Thanks for sharing your final recipe!

About manual CPs, you probably already do them well, but a good tip is to
put them away from each other not letting any big part of the joining parts
without any. As I said, I sometimes do only 3 between each pair and they
are put one at the top, one at the middle and the last at the bottom of the
image, whenever this is possible.

Cheers,

Carlos E G Carvalho (Cartola)
http://cartola.org/360



2012/1/30 torger <[email protected]>

> I appriciate the helpfullness, but unfortunately I cannot share the
> images since the originals are not mine.
>
> However, I worked this evening with this on a few images and tested
> several methods and have great help of your input. I get good results
> now (often subpixel fits), and consistent enough.
>
> The interesting fact is that setting a 1 - 2 degrees FOV is required
> for the best results. I've tried to let Hugin optimize it by itself
> but it rarely goes down to those low values, even when starting with
> the calculated 5.42 degrees. The fit often gets kind of ok with that
> 5.42 starting point, but not as good as it can get. I suspect that
> this is a special case occuring for this type of repro setup when
> there are just minor but still some yaw/pitch errors. Almost perfect
> perpendicular, but not 100% as a flatbed scanner, and not as large as
> hand held mosaics of walls. Seems to fall outside normal optimization
> space.
>
> I've also tested auto control points, and it works kind of ok, but
> there's always some outliers so I think I continue do them manually,
> having relatively few points and well-defined places gives me a better
> overview of stitching result I think, but I guess it is a matter of
> taste.
>
> I normally don't pre-correct lens distortion, since Hugin indeed does
> better fitting result if it can correct barrel etc itself, but in this
> special case the optimizer easily goes haywire so having close to
> perfect rectilinear input seems to work better. I've also tried to pre-
> correct roll, but it is not really worth it, that correction works
> well.
>
> This is the hugin workflow that gives me consistent results so far for
> this application:
>
> * Create new project
> * Open the 16 bit tiff images (usually four)
> * Don't use the field of view from EXIF, instead pre-set to 1 degree.
> * Make control points to connect all images
> * Make horizontal (and possibly also vertical) guides on all images
>  * You should have included film edge on all your frames and that is
>    what you use as guide
> * Now the exciting part - the optimizer tab
>  * First correct X and Y for all but one
>  * Then add roll to all and optimize again
>      * Theoretically this would yield perfect result already here,
> but as
>        said the repro setup is rarely that perfect
>  * Then add Z for all but one and yaw and pitch for all, and
> optimize
>    again
>  * Then open up GL preview, goto move/drag and select drag
>    mode "mosaic", and then drag the image into the center of the
> view,
>    close and optimize again
>       * Typically the optimizer has put the image far from center,
> and
>         moving it back into the middle again and reoptimizing can
> give
>         better result.
>   * You can try to add lens view as a final parameter but that
> usually
>     does not improve things.
> * Open up GL preview
>   * Choose rectilinear projection
>   * Mosaic-drag so the center is in the center of the image
>   * Fit/autocrop the view
> * Stitch to 16 bit tiff output, for further processing in your
>  favourite raw converter or photo editor
>
> On Jan 30, 7:08 pm, "Carlos Eduardo G. Carvalho (Cartola)"
> <[email protected]> wrote:
> > Well, I did mosaic maybe only a couple of times, but I didn't remember
> > having difficulties.

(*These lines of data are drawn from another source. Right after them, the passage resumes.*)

(* ===== verification/Responder.v ===== *)
(** * src/src/responder.cpp: class Responder

    The server's socket list and its three operations per round: accepting
    clients, serving the connections, waiting.  What the socket calls answer is
    an argument of the operation that makes them; every descriptor opened or
    closed and every message sent is recorded in a trace.  The message builder
    is the interface [ReplyService].  A process exit is [Ret]. *)

From S2P Require Import Prelude Memory Hardware.

Local Open Scope Z_scope.

Definition maxSizeOfMessage : Z := 61440.
Definition EXIT_FAILURE : Z := 1.

(** ** The message builder as the responder sees it *)

Class ReplyService (W : Type) := {
  (* createResponse(query, querySize, responseBuffer, maxResponseSize) *)
  serve : list Z -> Z -> list Z -> Z -> W -> outcome Z * bufst W;
}.

(** What it promises: it returns, with -1 or a positive size within the limit,
    and writes nothing beyond the buffer it is given. *)
Class ReplyServiceLaws (W : Type) `{HwLaws W} `{ReplyService W} := {
  serve_ok query qs buf limit w :
    hw_ok w -> bytes query -> 22 <= zlen query -> 0 <= qs <= zlen query -> qs < 2 ^ 31 ->
    0 <= limit < 2 ^ 32 -> limit <= zlen buf ->
    exists n buf' w', serve query qs buf limit w = (Val n, BufSt w' buf') /\
      hw_ok w' /\ length buf' = length buf /\ (n = -1 \/ 0 < n <= limit);
}.

(** ** What the operating system answers *)

(** accept() on the server socket, and fcntl() on the new connection. *)
Inductive accept_answer :=
  | WouldBlockAccept                       (* EAGAIN, EWOULDBLOCK *)
  | ConnectionAborted                      (* ECONNABORTED *)
  | AcceptFailed                           (* any other error *)
  | AcceptedConnection (fd : Z) (fcntl_ok : bool).

(** recv(): the bytes stored (none: the peer closed), or an error. *)
Inductive recv_answer :=
  | Received (data : list Z)
  | WouldBlock                             (* -1 with EAGAIN, EWOULDBLOCK *)
  | ReceiveFailed.                         (* -1 with another errno *)

Definition recvResult (a : recv_answer) : Z :=
  match a with Received data => zlen data | _ => -1 end.

(** A connection during one round: the answer of the k-th recv() of [n] bytes,
    and what send() returns for a message. *)
Record connection := Connection {
  recv : nat -> Z -> recv_answer;
  send : list Z -> Z;
}.

(** ** The object *)

Inductive net_event :=
  | Opened (fd : Z)
  | Closed (fd : Z)
  | Sent (fd : Z) (message : list Z)
  | AllocatedAddrinfo                      (* the list getaddrinfo() returns *)
  | FreedAddrinfo
  | Bound (fd : Z) (address : list Z).

Record Responder (W : Type) := mkResponder {
  ip : list Z;
  port : list Z;
  maxConnections : Z;           (* int *)
  sockets : list Z;             (* the fd of each pollfd; all wait for POLLIN *)
  recvBuffer : list Z;
  sendBuffer : list Z;
  trace : list net_event;
  world : W;
}.
Arguments mkResponder {W} _ _ _ _ _ _ _ _.
Arguments ip {W} _.
Arguments port {W} _.
Arguments maxConnections {W} _.
Arguments sockets {W} _.
Arguments recvBuffer {W} _.
Arguments sendBuffer {W} _.
Arguments trace {W} _.
Arguments world {W} _.

Section Responder.
Context {W : Type} `{HwAccess W} `{TimeSource W} `{ReplyService W}.
Implicit Types (r : Responder W).

Definition set_sockets (s : list Z) r : Responder W :=
  mkResponder (ip r) (port r) (maxConnections r) s (recvBuffer r) (sendBuffer r) (trace r) (world r).
Definition set_world (w : W) r : Responder W :=
  mkResponder (ip r) (port r) (maxConnections r) (sockets r) (recvBuffer r) (sendBuffer r) (trace r) w.
Definition log (es : list net_event) r : Responder W :=
  mkResponder (ip r) (port r) (maxConnections r) (sockets r) (recvBuffer r) (sendBuffer r) (trace r ++ es) (world r).

(** ** setupServer() *)

(** What a library function sees of a string passed with c_str(). *)
Fixpoint c_str (s : list Z) : list Z :=
  match s with
  | [] => []
  | c :: s => if c =? 0 then [] else c :: c_str s
  end.

(** The answers: getaddrinfo() for a node and a service ([None] on error, or
    the addresses of the list it allocates, none being the null pointer),
    socket() (-1 on error), and whether fcntl(), setsockopt(), bind() to an
    address and listen() succeed. *)
Record setup_answers := {
  getaddrinfo : list Z -> list Z -> option (list (list Z));
  socket_fd : Z;
  fcntl_ok : bool;
  setsockopt_ok : bool;
  bind_ok : list Z -> bool;
  listen_ok : bool;
}.

Definition setupServer (a : setup_answers) r : bool * Responder W :=
  match getaddrinfo a (c_str (ip r)) (c_str (port r)) with
  | None => (false, r)
  | Some [] => (false, r)
  | Some (ai_addr :: ai_next) =>              (* ai_next is only logged *)
      let r := log [AllocatedAddrinfo] r in
      let serverSocket := socket_fd a in
      if serverSocket =? -1 then (false, log [FreedAddrinfo] r)
      else
        let r := log [Opened serverSocket] r in
        if negb (fcntl_ok a) then (false, log [Closed serverSocket; FreedAddrinfo] r)
        else (* setsockopt_ok is only logged *)
        if negb (bind_ok a ai_addr) then (false, log [Closed serverSocket; FreedAddrinfo] r)
        else
          let r := log [Bound serverSocket ai_addr] r in
          if negb (listen_ok a) then (false, log [Closed serverSocket; FreedAddrinfo] r)
          else
            let r := log [FreedAddrinfo] r in
            (true, set_sockets (sockets r ++ [serverSocket]) r)
  end.

(** ** acceptNewClients() *)

(** [sockets.size() > maxConnections] compares as [size_t]. *)
Definition limitReached r : bool := zlen (sockets r) >? u64 (maxConnections r).

(** The loop over the answers of accept().  It leaves the loop by EAGAIN or by
    an error only: with the answers used up it would call accept() again, which
    is [NoFuel]. *)
Fixpoint acceptLoop (answers : list accept_answer) r : outcome (Responder W) :=
  match answers with
  | [] => NoFuel
  | WouldBlockAccept :: _ => Val r
  | ConnectionAborted :: answers => acceptLoop answers r
  | AcceptFailed :: _ => Ret EXIT_FAILURE
  | AcceptedConnection fd fcntl_ok :: answers =>
      if limitReached r then acceptLoop answers (log [Opened fd; Closed fd] r)
      else if negb fcntl_ok then acceptLoop answers (log [Opened fd; Closed fd] r)
      else acceptLoop answers (set_sockets (sockets r ++ [fd]) (log [Opened fd] r))
  end.

Definition acceptNewClients (answers : list accept_answer) r : outcome (Responder W) :=
  match sockets r with
  | [] => Ret EXIT_FAILURE
  | _ :: _ => acceptLoop answers r
  end.

(** ** handleQueriesAndCleanUpConnections() *)

(** What recv() stores at [recvBuffer + recvSize]. *)
Definition store (a : recv_answer) (recvSize : Z) (buf : list Z) : outcome (list Z) :=
  match a with
  | Received data =>
      if zlen buf <? recvSize + zlen data then Undef
      else Val (splice buf (Z.to_nat recvSize) data)
  | _ => Val buf
  end.

(** Lines 205-209; [k] counts the calls, [a] is the answer of the last one. *)
Fixpoint recvLoop (fuel : nat) (c : connection) (k : nat) (a : recv_answer) (recvSize : Z)
    (buf : list Z) : outcome (recv_answer * Z * list Z) :=
  if (recvResult a >? 0) && (recvSize <? maxSizeOfMessage) then
    match fuel with
    | O => NoFuel
    | S fuel =>
        let recvSize := recvSize + recvResult a in
        let a := recv c (S k) (maxSizeOfMessage - recvSize) in
        buf ← store a recvSize buf;
        recvLoop fuel c (S k) a recvSize buf
    end
  else Val (a, recvSize, buf).

(** Lines 199-209: what has arrived on a connection. *)
Definition receive (c : connection) (buf : list Z) : outcome (recv_answer * Z * list Z) :=
  let a := recv c 0 maxSizeOfMessage in
  buf ← store a 0 buf;
  recvLoop (Z.to_nat maxSizeOfMessage) c 0 a 0 buf.

(** Lines 235-278: the reply to [recvSize] received bytes; whether the
    connection is kept. *)
Definition respond (c : connection) (fd recvSize : Z) r : outcome (bool * Responder W) :=
  match serve (recvBuffer r) recvSize (sendBuffer r) maxSizeOfMessage (world r) with
  | (Val sendSize, BufSt w buf) =>
      let r := mkResponder (ip r) (port r) (maxConnections r) (sockets r) (recvBuffer r) buf (trace r) w in
      if sendSize =? -1 then Val (false, log [Closed fd] r)
      else
        message ← rd_range buf 0 sendSize;
        if send c message =? sendSize then Val (true, log [Sent fd message] r)
        else Val (false, log [Sent fd message; Closed fd] r)
  | (Ret v, _) => Ret v
  | (Undef, _) => Undef
  | (NoFuel, _) => NoFuel
  end.

(** Lines 197-278: one connection. *)
Definition handleConnection (c : connection) (fd : Z) r : outcome (bool * Responder W) :=
  '(a, recvSize, buf) ← receive c (recvBuffer r);
  let r := mkResponder (ip r) (port r) (maxConnections r) (sockets r) buf (sendBuffer r) (trace r) (world r) in
  match a with
  | Received [] => Val (false, log [Closed fd] r)
  | ReceiveFailed => Val (false, log [Closed fd] r)
  | _ => if recvSize =? 0 then Val (true, r) else respond c fd recvSize r
  end.

(** The loop over the sockets behind the iterator; [kept] are those before it. *)
Fixpoint handleLoop (net : Z -> connection) (kept rest : list Z) r : outcome (Responder W) :=
  let '(v, w) := timer_getValid (world r) in
  let r := set_world w r in
  match rest with
  | [] => Val (set_sockets kept r)
  | fd :: rest' =>
      if negb v then Val (set_sockets (kept ++ rest) r)
      else
        '(keep, r) ← handleConnection (net fd) fd r;
        handleLoop net (if (keep : bool) then kept ++ [fd] else kept) rest' r
  end.

Definition handleQueriesAndCleanUpConnections (net : Z -> connection) r : outcome (Responder W) :=
  match sockets r with
  | [] => Ret EXIT_FAILURE
  | serverSocket :: clients => handleLoop net [serverSocket] clients r
  end.

(** ** waitForSocketActivity() *)

Definition waitForSocketActivity (poll_ok : bool) r : outcome (Responder W) :=
  if negb poll_ok then Ret EXIT_FAILURE else Val r.

(** ** start() *)

(** What happens during one round of the main loop. *)
Record round := Round {
  accepts : list accept_answer;
  net : Z -> connection;
  poll_ok : bool;
}.

(** The body of the main loop (lines 30-34). *)
Definition serveRound (rd : round) r : outcome (Responder W) :=
  r ← acceptNewClients (accepts rd) r;
  r ← handleQueriesAndCleanUpConnections (net rd) r;
  waitForSocketActivity (poll_ok rd) r.

(** Lines 37-44. *)
Definition shutDown r : Responder W :=
  set_sockets [] (log (map Closed (sockets r)) r).

(** Where [start] is: in its first loop, in its endless sleep, or exited. *)
Inductive server :=
  | Serving r
  | Sleeping r
  | Exited (code : Z).

(** One step of it, in an environment that allows the rounds [env]. *)
Inductive step (env : round -> Prop) : server -> server -> Prop :=
  | step_round r w rd r' :
      env rd -> timer_getValid (world r) = (true, w) ->
      serveRound rd (set_world w r) = Val r' ->
      step env (Serving r) (Serving r')
  | step_exit r w rd code :
      env rd -> timer_getValid (world r) = (true, w) ->
      serveRound rd (set_world w r) = Ret code ->
      step env (Serving r) (Exited code)
  | step_invalid r w :
      timer_getValid (world r) = (false, w) ->
      step env (Serving r) (Sleeping (shutDown (set_world w r)))
  | step_sleep r : step env (Sleeping r) (Sleeping r).
End Responder.
Arguments server : clear implicits.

I wouldn't do lens correction before hugin and I
> > wouldn't think of doing so much precise controls. Maybe with macro they
> are
> > more important, but I really don't know. Manual CP are surely not a
> > problem, just make sure you use at least 3 between each pair. Many times
> I
> > use only 3 (but to do spheric panoramas). Can't you give us an example
> > image set? Could be reduced size jpg preferably without any previous
> > processing, like that lens correction you mentioned.
> >
> > Is FoV so much important? Many times I just put a reasonable value and
> let
> > the optimizer correct this. More important is to guarantee that it won't
> > think it is a 360ยบ panorama, so I would think any kick to guarantee that
> > the total FoV is not going to get to 360 would be a good start, but
> again,
> > "guessing" here looks to me like a little loose of time if compared to
> see
> > your images to address the real problem.
> >
> > Cheers,
> >
> > Carlos E G Carvalho (Cartola)http://cartola.org/360
> >
> > 2012/1/30 torger <[email protected]>
> >
> >
> >
> >
> >
> >
> >
> > > Sorry for spamming... just came to think about FoV. Macro lenses are a
> > > bit special, fov doesn't match focal length at near limit. My 150mm
> > > macro lens from the focal length says "13.69 degrees fov". But at 1:1
> > > distance is 380mm so the fov would then be 2 * arctan(36/2 / 380) =
> > > 5.42 degrees, that is about the same as a 380mm lens. Anyway, I'll do
> > > some more experiments and report about the results.